I don’t have a choice. I need to protect him. This is the best way. But I have
conditions.”
“Are
you acting as his sister or as his solicitor?” asked Slowey from his position
on the back wall.
“His
sister, of course,” Sharon replied, peering over Harkness’s shoulder. “I
couldn’t represent him in person without sinking up to my teeth in ethical
quicksand. But I should be his appropriate adult.”
“He
won’t need a solicitor, Sharon,” said Harkness.
“You
can’t promise that,” said Slowey, stern now.
“No,
you can’t,” Sharon added. “Don’t soft-soap me, Rob. I mean, Sergeant….. Oh,
screw it. You do know, don’t you, about our …relationship?”
“I
do, ma’am, yes,” said Slowey, a blush lending his face an almost healthy
colour.
“Ok,
good. Now we can all be grown-ups. If my brother needs a lawyer, believe me,
I’ll make sure he gets one. I know a few.”
“You
mentioned conditions,” said Slowey.
“Today,
my father took himself off to a hospice so that he can get on with his dying.

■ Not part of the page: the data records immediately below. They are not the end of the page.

(* ===== verification/Analysis.v ===== *)
(** * The analysis contract

    [internal/evaluator/types.go] and [schema.go]: the typed verdict, its
    schema and validation, and its JSON form. *)
From S2P Require Import Prelude GoStrings Json.

Record Analysis := MkAnalysis {
  A_Severity : string;
  RootCause : string;
  Evidence : string;
  Action : string;
  Confidence : string;
  Grounding : string;
  Silence : bool;
  SilenceReason : string;
}.

(** [Analysis] may be nil. *)
Record Example_ := MkExample {
  Ex_AlertName : string;
  Verdict : string;
  Ex_Analysis : option Analysis;
}.

Definition severityEnum : list string := ["critical"; "warning"; "info"].
Definition confidenceEnum : list string := ["high"; "medium"; "low"].
Definition groundingEnum : list string := ["stated"; "inferred"].

Definition analysisRequired : list string :=
  ["severity"; "root_cause"; "evidence"; "action"; "confidence"; "grounding"; "silence"].

Definition strings_json (l : list string) : json := JArr (map JStr l).

(** A Go map; [json.Marshal] writes its keys in sorted order, which is the
    order used here. *)
Definition enum_property (enum : list string) (description : string) : json :=
  JObj [("description", JStr description); ("enum", strings_json enum); ("type", JStr "string")].

Definition property (type description : string) : json :=
  JObj [("description", JStr description); ("type", JStr type)].

Definition analysisProperties : list (string * json) := [
  ("action", property "string" "Recommended immediate action.");
  ("confidence", enum_property confidenceEnum
     "Your certainty in the root cause. 'high' only when the logs/metrics state it directly; 'low' when you are guessing from sparse data.");
  ("evidence", property "string" "Specific log lines or metric trends supporting the root cause.");
  ("grounding", enum_property groundingEnum
     "'stated' if the root cause is read directly from the provided data; 'inferred' if you are reasoning beyond what the data literally says.");
  ("root_cause", property "string" "One sentence root cause grounded in the provided logs and metrics.");
  ("severity", enum_property severityEnum "Overall severity of the situation based on the evidence.");
  ("silence", property "boolean" "True only if this alert is noise that should be silenced.");
  ("silence_reason", property "string" "Why the alert should be silenced. Only set when silence is true.")
].

Definition analysisJSONSchema : json :=
  let props := map (λ '(k, v),
    if seqb k "silence_reason"
    then (k, JObj [("description", JStr "Why the alert should be silenced. Only set when silence is true; null otherwise.");
                   ("type", strings_json ["string"; "null"])])
    else (k, v)) analysisProperties in
  JObj [("additionalProperties", JBool false);
        ("properties", JObj props);
        ("required", strings_json ["severity"; "root_cause"; "evidence"; "action"; "confidence";
                                   "grounding"; "silence"; "silence_reason"]);
        ("type", JStr "object")].

(** ** Validation *)

Inductive validation_error :=
| DecodeFailed                                  (** [json.Unmarshal] failed *)
| NotOneOf (field value : string) (enum : list string)
| IsRequired (field : string).

Definition inEnum (allowed : list string) (v : string) : bool := existsb (λ a, seqb a v) allowed.

(** [None] is a nil error. *)
Definition validateAnalysis (a : Analysis) : option validation_error :=
  if negb (inEnum severityEnum (A_Severity a)) then Some (NotOneOf "severity" (A_Severity a) severityEnum)
  else if seqb (TrimSpace (RootCause a)) "" then Some (IsRequired "root_cause")
  else if seqb (TrimSpace (Evidence a)) "" then Some (IsRequired "evidence")
  else if seqb (TrimSpace (Action a)) "" then Some (IsRequired "action")
  else if negb (inEnum confidenceEnum (Confidence a)) then Some (NotOneOf "confidence" (Confidence a) confidenceEnum)
  else if negb (inEnum groundingEnum (Grounding a)) then Some (NotOneOf "grounding" (Grounding a) groundingEnum)
  else None.

(** ** JSON *)

Definition zero_analysis : Analysis := MkAnalysis "" "" "" "" "" "" false "".

Definition set_A_Severity v a := MkAnalysis v (RootCause a) (Evidence a) (Action a) (Confidence a) (Grounding a) (Silence a) (SilenceReason a).
Definition set_RootCause v a := MkAnalysis (A_Severity a) v (Evidence a) (Action a) (Confidence a) (Grounding a) (Silence a) (SilenceReason a).
Definition set_Evidence v a := MkAnalysis (A_Severity a) (RootCause a) v (Action a) (Confidence a) (Grounding a) (Silence a) (SilenceReason a).
Definition set_Action v a := MkAnalysis (A_Severity a) (RootCause a) (Evidence a) v (Confidence a) (Grounding a) (Silence a) (SilenceReason a).
Definition set_Confidence v a := MkAnalysis (A_Severity a) (RootCause a) (Evidence a) (Action a) v (Grounding a) (Silence a) (SilenceReason a).
Definition set_Grounding v a := MkAnalysis (A_Severity a) (RootCause a) (Evidence a) (Action a) (Confidence a) v (Silence a) (SilenceReason a).
Definition set_Silence v a := MkAnalysis (A_Severity a) (RootCause a) (Evidence a) (Action a) (Confidence a) (Grounding a) v (SilenceReason a).
Definition set_SilenceReason v a := MkAnalysis (A_Severity a) (RootCause a) (Evidence a) (Action a) (Confidence a) (Grounding a) (Silence a) v.

Definition analysis_fields : list (string * (json → Analysis → option Analysis)) := [
  ("severity", str_field set_A_Severity);
  ("root_cause", str_field set_RootCause);
  ("evidence", str_field set_Evidence);
  ("action", str_field set_Action);
  ("confidence", str_field set_Confidence);
  ("grounding", str_field set_Grounding);
  ("silence", bool_field set_Silence);
  ("silence_reason", str_field set_SilenceReason)
].

(** [json.Marshal(a)]; an empty silence reason is omitted. *)
Definition analysis_json (a : Analysis) : json :=
  JObj ([("severity", JStr (A_Severity a)); ("root_cause", JStr (RootCause a));
         ("evidence", JStr (Evidence a)); ("action", JStr (Action a));
         ("confidence", JStr (Confidence a)); ("grounding", JStr (Grounding a));
         ("silence", JBool (Silence a))] ++
        (if seqb (SilenceReason a) "" then [] else [("silence_reason", JStr (SilenceReason a))]))%list.

Definition marshal_analysis (a : Analysis) : string := json_print (analysis_json a).

(** [json.Unmarshal(raw, &a)]. *)
Definition unmarshal_analysis (raw : string) : option Analysis :=
  v ← json_parse raw; decode_struct analysis_fields zero_analysis v.

Definition decodeAndValidate (raw : string) : result validation_error Analysis :=
  match unmarshal_analysis raw with
  | None => Err DecodeFailed
  | Some a => match validateAnalysis a with Some e => Err e | None => Ok a end
  end.

(** ** The contract, stated *)

Definition nonblank (s : string) : Prop := TrimSpace s ≠ "".

Definition schema_valid (a : Analysis) : Prop :=
  A_Severity a ∈ severityEnum ∧ Confidence a ∈ confidenceEnum ∧ Grounding a ∈ groundingEnum ∧
  nonblank (RootCause a) ∧ nonblank (Evidence a) ∧ nonblank (Action a).

Lemma inEnum_spec l v : inEnum l v = true ↔ v ∈ l.
Proof.
  unfold inEnum. rewrite existsb_exists. split.
  - intros (x & Hx & ->%seqb_true). by apply list_elem_of_In.
  - intros Hv. exists v. split; [by apply list_elem_of_In|apply seqb_refl].
Qed.

Lemma validateAnalysis_None a : validateAnalysis a = None ↔ schema_valid a.
Proof.
  unfold validateAnalysis, schema_valid, nonblank.
  rewrite <- !inEnum_spec, <- !seqb_false.
  destruct (inEnum severityEnum _), (seqb (TrimSpace (RootCause a)) ""),
    (seqb (TrimSpace (Evidence a)) ""), (seqb (TrimSpace (Action a)) ""),
    (inEnum confidenceEnum _), (inEnum groundingEnum _); simpl; intuition congruence.
Qed.

Lemma decodeAndValidate_Ok raw a :
  decodeAndValidate raw = Ok a ↔ unmarshal_analysis raw = Some a ∧ schema_valid a.
Proof.
  unfold decodeAndValidate. rewrite <- validateAnalysis_None.
  destruct (unmarshal_analysis raw) as [b|]; [|intuition congruence].
  destruct (validateAnalysis b) eqn:E; split; intros; simplify_eq; intuition congruence.
Qed.

Definition analysis_utf8 (a : Analysis) : bool :=
  forallb ValidString [A_Severity a; RootCause a; Evidence a; Action a; Confidence a; Grounding a; SilenceReason a].

Lemma unmarshal_marshal a : analysis_utf8 a = true → unmarshal_analysis (marshal_analysis a) = Some a.
Proof.
  intros H. unfold unmarshal_analysis, marshal_analysis. rewrite json_parse_print.
  - destruct a. unfold analysis_json. simpl. destruct (seqb _ "") eqn:E; sbool; subst; reflexivity.
  - unfold analysis_utf8 in H. simpl in H. repeat apply andb_true_iff in H as [? H].
    unfold analysis_json. change maxNestingDepth with (S (pred maxNestingDepth)). simpl.
    destruct (seqb _ ""); simpl; split_and!; done.
Qed.

(** ** The published schema, read

    What a JSON Schema with [type], [enum], [properties] and [required] says of a
    document. *)
Fixpoint member (k : string) (l : list (string * json)) : option json :=
  match l with
  | [] => None
  | (k', x) :: l => if seqb k' k then Some x else member k l
  end.

Definition json_member (k : string) (v : json) : option json :=
  match v with JObj l => member k l | _ => None end.




Definition property_schema (k : string) : option json :=
  json_member "properties" analysisJSONSchema ≫= json_member k.











Lemma member_elem k kvs : is_Some (member k kvs) → k ∈ kvs.*1.
Proof.
  induction kvs as [|[k' x] kvs IH]; cbn; [by intros []|].
  destruct (seqb k' k) eqn:E; sbool; [intros _; subst; by left|]. intros H. right. by apply IH.
Qed.

Lemma property_names k : is_Some (property_schema k) → k ∈ analysisProperties.*1.
Proof.
  let l := eval vm_compute in (match json_member "properties" analysisJSONSchema with Some (JObj l) => l | _ => [] end) in
  change (property_schema k) with (member k l).
  intros H%member_elem. exact H.
Qed.









Section members.
Context (kvs : list (string * json)).
Context (Hn : NoDup kvs.*1) (Hin : ∀ k, k ∈ kvs.*1 → k ∈ analysisProperties.*1).




End members.

(** ** Properties *)


(** An answer without [silence]. *)
Definition silent_members : list (string * json) :=
  [("severity", JStr "warning"); ("root_cause", JStr "OOM"); ("evidence", JStr "line 3"); ("action", JStr "raise it");
   ("confidence", JStr "high"); ("grounding", JStr "stated"); ("silence_reason", JNull)].


(** It is accepted, although [silence] is required. *)
Example silent_accepted :
  decodeAndValidate (json_print (JObj silent_members)) = Ok (MkAnalysis "warning" "OOM" "line 3" "raise it" "high" "stated" false "").
Proof. vm_compute. reflexivity. Qed.

(** An analysis that is stored as JSON and read back is the same analysis,
    and still meets the contract. *)
Theorem analysis_json_roundtrip (a : Analysis) :
  schema_valid a → analysis_utf8 a = true → decodeAndValidate (marshal_analysis a) = Ok a.
Proof. intros Hv Hu. apply decodeAndValidate_Ok. split; [by apply unmarshal_marshal|done]. Qed.

Definition sample_analysis : Analysis :=
  MkAnalysis "warning" "OOM <killed>" "line 3" "raise the limit" "high" "stated" true "noise".

Lemma analysis_json_roundtrip_witness :
  decodeAndValidate (marshal_analysis sample_analysis) = Ok sample_analysis.
Proof.
  apply analysis_json_roundtrip; [|vm_compute; reflexivity].
  apply validateAnalysis_None. vm_compute. reflexivity.
Defined.

(** The verdict on silencing may be missing altogether: the decoder then reads
    [false], although the schema lists the field as required. *)
Lemma silence_may_be_missing :
  "silence" ∈ analysisRequired ∧
  is_Ok (decodeAndValidate (json_print (JObj (filter (λ kv, kv.1 ≠ "silence")
    match analysis_json sample_analysis with JObj l => l | _ => [] end)))) = true.
Proof. split; [by repeat constructor|vm_compute; reflexivity]. Qed.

He’s been dying for most of my adult life, first with emphysema and now with
stage-four lung cancer which has metastasised into other organs. I’m not going
to play the weeping victim; I’ve been living with this threat too long for
that. But you have to know that my dad may never get to understand why I’m
about to help you. I can promise you that my mum will never forgive me either.
“You
can’t change that, but you have to give me a chance to control the damage. In a
few minutes, we’ll go straight to his care centre. You’ll let me bring him out
– the staff will never see you. We’ll drive him directly to one of those
interview suites that doesn’t feature screaming shoplifters and piss-soaked
cells – you know, the kind you use for abused children, with peace and quiet
and soft furnishings and toys that Jeremy can tidy up for you.
“We’ll complete the interview in record time without reducing him to a
screaming, twitching wreck. If…when my brother gives you a wholly innocent
account for his presence on that roof, we’ll deliver him back to his carers in
record time and before he’s due to be taken home. I’ll swear him to secrecy
about it, tell him it’s a game, and hope for the best.”
“Good,”
said Harkness. “We can certainly….”
“You
should know, Sharon,” said Slowey, leaning, his face creasing with concern.

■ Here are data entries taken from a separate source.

Fixpoint openai_attempts (fuel : nat) (attempt : Z) (p : openAIProvider) (prompt : Prompt)
    (lastErr : string) : M (openai_state * W) (result string (string * usage)) :=
  match fuel with
  | O => mret (Err ("openai-compatible chat failed after 3 attempts: " +:+ lastErr))
  | S fuel =>
      done ← st_world (if 0 <? attempt then wait (backoff attempt) else mret None);
      match done with
      | Some e => mret (Err e)
      | None =>
          s ← get;
          r ← st_world (do_chat p prompt (effectiveMode s.1));
          match r with
          | Ok x => mret (Ok x)
          | Err (schemaUnsupported, e) =>
              s ← get;
              (if schemaUnsupported && bool_decide (mode s.1 = modeAuto)
               then st_modify downgrade else mret tt);;
              openai_attempts fuel (attempt + 1) p prompt e
          end
      end
  end.

Definition openai_complete (p : openAIProvider) (prompt : Prompt) :
    M (openai_state * W) (result string (string * usage)) :=
  openai_attempts 3 0 p prompt "".

Definition openai_provider (p : openAIProvider) : provider (openai_state * W) :=
  MkProvider "openai-compatible" (mdl p) (s ← get; mret (openai_structured s.1)) (openai_complete p).

Definition preflight_prompt : Prompt :=
  MkPrompt "" "preflight: respond with a minimal valid analysis object.".

(** Whether the preflight succeeded; a failure is only logged. *)
Definition preflight (p : openAIProvider) : M (openai_state * W) bool :=
  s ← get;
  r ← st_world (do_chat p preflight_prompt (effectiveMode s.1));
  match r with
  | Ok _ => mret true
  | Err (unsupported, _) =>
      s ← get;
      if unsupported && bool_decide (mode s.1 = modeAuto) then
        st_modify downgrade;;
        r ← st_world (do_chat p preflight_prompt modeJSONObject);
        mret (is_Ok r)
      else mret false
  end.
End openai.

(** ** A network that is watched

    Any function of the requests sent so far answers the next one and says
    whether the context has ended. *)
Definition watched_net (answer : list http_request → result string http_response)
    (ended : list http_request → option string) : Net (list http_request) := {|
  http_do := λ r, l ← get; put (l ++ [r])%list;; mret (answer (l ++ [r])%list);
  wait := λ _, l ← get; mret (ended l);
  request_error := λ _, None;
|}.

(** Some URLs make no request. *)
Definition refusing_net (refuses : string → option string) (answer : list http_request → result string http_response)
    (ended : list http_request → option string) : Net (list http_request) := {|
  http_do := λ r, l ← get; put (l ++ [r])%list;; mret (answer (l ++ [r])%list);
  wait := λ _, l ← get; mret (ended l);
  request_error := refuses;
|}.

(** What a provider may ask of the network. *)
Definition chat_request_of (p : openAIProvider) (r : http_request) : Prop :=
  Method r = "POST" ∧ RequestURL r = baseURL p +:+ "/chat/completions" ∧
  (("Authorization", "Bearer " +:+ apiKey p) ∈ Headers r ↔ apiKey p ≠ "").

(** How the mutable state of a provider may change. *)
Definition mode_step (s s' : openai_state) : Prop :=
  mode s' = mode s ∧ (downgraded s = true → downgraded s' = true) ∧
  (downgraded s' = true → downgraded s = true ∨ mode s = modeAuto).

Lemma mode_step_refl s : mode_step s s.
Proof. unfold mode_step. auto. Qed.

Lemma mode_step_trans s1 s2 s3 : mode_step s1 s2 → mode_step s2 s3 → mode_step s1 s3.
Proof. unfold mode_step. intros (E1 & H1 & G1) (E2 & H2 & G2). rewrite E1 in *. intuition congruence. Qed.
(* ===== verification/Evaluator.v ===== *)
(** * The evaluator

    [internal/evaluator/analyzer.go]: provider selection, the
    validate-retry-degrade loop and the audit records. *)
From S2P Require Import Prelude GoStrings Json Fmt Sha256 Proto Identity Analysis Prompt Providers.
From Stdlib Require Import Ascii SpecFloat.

Open Scope Z_scope.

Definition defaultAnthropicModel : string := "claude-opus-4-5".

Inductive AuditMode := AuditOff | AuditHash | AuditFull.

#[export] Instance AuditMode_dec : EqDecision AuditMode.
Proof. solve_decision. Defined.

Definition parseAuditMode (s : string) : AuditMode :=
  let m := ToLower (TrimSpace s) in
  if seqb m "hash" then AuditHash else if seqb m "full" then AuditFull else AuditOff.

Record Config := MkConfig {
  Provider : string;
  Model : string;
  BaseURL : string;
  APIKey : string;
  SchemaMode : string;
  Temperature : spec_float;
  MaxRetries : Z;
  Timeout : Duration;
  AuditMode_ : string;
  AirGapped : bool;
}.

(** The provider [New] selects. *)
Inductive backend :=
| Anthropic (p : anthropicProvider)
| OpenAI (p : openAIProvider) (s : openai_state).

Inductive config_error :=
| AirGappedAnthropic | NoAPIKey | NoBaseURL | NoModel | BadSchemaMode (s : string)
| UnknownProvider (s : string).

(** [New] up to the preflight probe, which cannot fail: the provider, the
    retries and the audit mode. *)
Definition evaluator_New (cfg : Config) : result config_error (backend * Z * AuditMode) :=
  let maxRetries := if MaxRetries cfg <? 0 then 0 else MaxRetries cfg in
  let audit := parseAuditMode (AuditMode_ cfg) in
  if seqb (Provider cfg) "" || seqb (Provider cfg) "anthropic" then
    if AirGapped cfg then Err AirGappedAnthropic else
    let model := if seqb (Model cfg) "" then defaultAnthropicModel else Model cfg in
    if seqb (APIKey cfg) "" then Err NoAPIKey else
    Ok (Anthropic (newAnthropicProvider (APIKey cfg) model (Timeout cfg)), maxRetries, audit)
  else if seqb (Provider cfg) "openai-compatible" then
    if seqb (BaseURL cfg) "" then Err NoBaseURL else
    if seqb (Model cfg) "" then Err NoModel else
    match parseSchemaMode (SchemaMode cfg) with
    | Err e => Err (BadSchemaMode e)
    | Ok m =>
        let '(p, s) := newOpenAIProvider (BaseURL cfg) (APIKey cfg) (Model cfg) m (Temperature cfg) in
        Ok (OpenAI p s, maxRetries, audit)
    end
  else Err (UnknownProvider (Provider cfg)).

Record Evaluator (S : Type) := MkEvaluator {
  provider : Providers.provider S;
  maxRetries : Z;
  auditMode : AuditMode;
}.
Arguments MkEvaluator {S}. Arguments provider {S}. Arguments maxRetries {S}. Arguments auditMode {S}.

(** ** Audit records *)

Inductive audit_record :=
| LLMInput (audit_id provider model system_sha256 user_sha256 : string) (system_bytes user_bytes : Z)
    (bodies : option (string * string)) (ident : option (string * string * string))
| LLMOutput (audit_id provider model output_sha256 : string) (output_bytes input_tokens output_tokens : Z)
    (body : option string).

(** [auditInput]: the audit id and the record logged, if any. *)
Definition auditInput (m : AuditMode) (ctx : option Identity) (prompt : Prompt) (prov model : string)
    : string * option audit_record :=
  if bool_decide (m = AuditOff) then ("", None) else
  let sysSum := Sum256 (System prompt) in
  let usrSum := Sum256 (User prompt) in
  let combined := Sum256 (sysSum +:+ usrSum) in
  let id := hex_EncodeToString (take_bytes 8 combined) in
  (id, Some (LLMInput id prov model (hex_EncodeToString sysSum) (hex_EncodeToString usrSum)
               (len (System prompt)) (len (User prompt))
               (if bool_decide (m = AuditFull) then Some (System prompt, User prompt) else None)
               (i ← FromContext ctx; Some (TenantID i, ClusterID i, SerialNumber i)))).

Definition auditOutput (m : AuditMode) (auditID raw : string) (u : usage) (prov model : string)
    : option audit_record :=
  if bool_decide (m = AuditOff) || seqb auditID "" then None else
  Some (LLMOutput auditID prov model (hex_EncodeToString (Sum256 raw)) (len raw) (input u) (output u)
          (if bool_decide (m = AuditFull) then Some raw else None)).

(** ** The loop *)

Inductive run_error :=
| CallFailed (provider err : string)
| ErrDegraded (last : option validation_error).

Definition format_enum (l : list string) : string := "[" +:+ Join l " " +:+ "]".

Section evaluator.
Context (IsPrint : Z → bool) (json_error : string → string).

(** [err.Error()] of a validation error of the output [raw]. *)
Definition error_message (raw : string) (e : validation_error) : string :=
  match e with
  | DecodeFailed => "decode analysis: " +:+ json_error raw
  | NotOneOf field v enum => field +:+ " " +:+ Quote IsPrint v +:+ " not one of " +:+ format_enum enum
  | IsRequired field => field +:+ " is required"
  end.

“This could be more complicated. I think Jeremy might reveal something we’d all
rather not hear. I desperately hope it’s simple. I just want you to be ready
for the shocks if they come.”
“You
visited the house, didn’t you….Ken?”
“Yes.
I did visit. Took samples.”
“And
spooked my mum. Why?”
“She
lied to me,” said Slowey, biting his lip. “I don’t quite know why, but she lies
consistently and well about that night. Jeremy kept trying to reveal something
but she won’t allow it. I wanted an interview but fingerprints weren’t a bad
second prize.”
“You
presume a lot, don’t you?” she said.
“Yes,
Sharon, I do; but that doesn’t mean I’m wrong. You’re not outraged by my
suggestion. You’re not even surprised. I think that’s because you agree with
me. If you didn’t, and your brother was a client, you’d have stonewalled. Instead,
you’re helping us. You know something’s wrong and you need to put it right,
perhaps even more than we do.”
“I’ve
said I’ll help.” Sharon stood, brushed past Harkness and reached for her
jacket. “You should get me into your car before I remember who I am.”
Jeremy
endured this imperfectly formed and plodding world with an impatience that
could barely be contained. His mind had wound itself too tightly and its
fantastic confusion of wheels, levers and cogs could not be tinkered with lest
they be wholly un-sprung. Fizzing and ticking, kinetic energy drove his
flittering mind, his twitching hands, the anxious clamping of his teeth and his
stamping and shuffling feet. His intelligence loomed vast yet disorderly, and
marshalling it into external order consumed him.
They’d
collected Jeremy from the specialist care centre he periodically visited in a
leafy village a few miles north of the ring road. Sharon had chivvied him into
their car with repeated assurances that not only had his mother planned this trip
out for him, but she had also written it into her diary ever so neatly; if he
didn’t go, it would have to be erased or scribbled out and then the whole diary
would no longer be all neat and tidy.